Exercise requirements:
Using the data below, output the first line and every line after it up to and including the line containing "revert values. induction", exactly as written and with nothing added.

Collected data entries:
=== Begin Enclosure ===

(* ===== verification/RpcProps.v ===== *)
(** Reads of the chain need every provider: what the client returns is what
    all configured providers answered, and a simulated revert is one they all
    reported. *)

From Stdlib Require Import ZArith Lia Strings.Byte.
From stdpp Require Import base list strings.
From S2P Require Import Prelude GoStd GoJson WalletProof Prog Rpc.

Local Open Scope Z_scope.

(** ** Agreement *)

Section Agree.
  Context {R T : Type} (decode : R -> option T) (reconcile : list T -> option T).

Lemma errs_nil (outcomes : list (R + call_error)) :
  errs outcomes = [] -> outcomes = map inl (raws outcomes).
Proof.
  unfold errs, raws. induction outcomes as [|[r|e] l IH]; simpl; [done| |done].
  intros Hl. f_equal. by apply IH.
Qed.

Lemma raws_nil (outcomes : list (R + call_error)) :
  raws outcomes = [] -> outcomes = map inr (errs outcomes).
Proof.
  unfold errs, raws. induction outcomes as [|[r|e] l IH]; simpl; [done|done|].
  intros Hl. f_equal. by apply IH.
Qed.

Lemma decode_all_Some l values :
  decode_all decode l = Some values -> Forall2 (fun r v => decode r = Some v) l values.
Proof.
  revert values. induction l as [|r l IH]; simpl; intros values; [intros [= <-]; constructor|].
  destruct (decode r) eqn:E; [|done]. destruct (decode_all decode l); [|done].
  intros [= <-]. constructor; [done | by apply IH].
Qed.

=== End Enclosure ===

Your solution:
(* ===== verification/RpcProps.v ===== *)
(** Reads of the chain need every provider: what the client returns is what
    all configured providers answered, and a simulated revert is one they all
    reported. *)

From Stdlib Require Import ZArith Lia Strings.Byte.
From stdpp Require Import base list strings.
From S2P Require Import Prelude GoStd GoJson WalletProof Prog Rpc.

Local Open Scope Z_scope.

(** ** Agreement *)

Section Agree.
  Context {R T : Type} (decode : R -> option T) (reconcile : list T -> option T).

Lemma errs_nil (outcomes : list (R + call_error)) :
  errs outcomes = [] -> outcomes = map inl (raws outcomes).
Proof.
  unfold errs, raws. induction outcomes as [|[r|e] l IH]; simpl; [done| |done].
  intros Hl. f_equal. by apply IH.
Qed.

Lemma raws_nil (outcomes : list (R + call_error)) :
  raws outcomes = [] -> outcomes = map inr (errs outcomes).
Proof.
  unfold errs, raws. induction outcomes as [|[r|e] l IH]; simpl; [done|done|].
  intros Hl. f_equal. by apply IH.
Qed.

Lemma decode_all_Some l values :
  decode_all decode l = Some values -> Forall2 (fun r v => decode r = Some v) l values.
Proof.
  revert values. induction l as [|r l IH]; simpl; intros values; [intros [= <-]; constructor|].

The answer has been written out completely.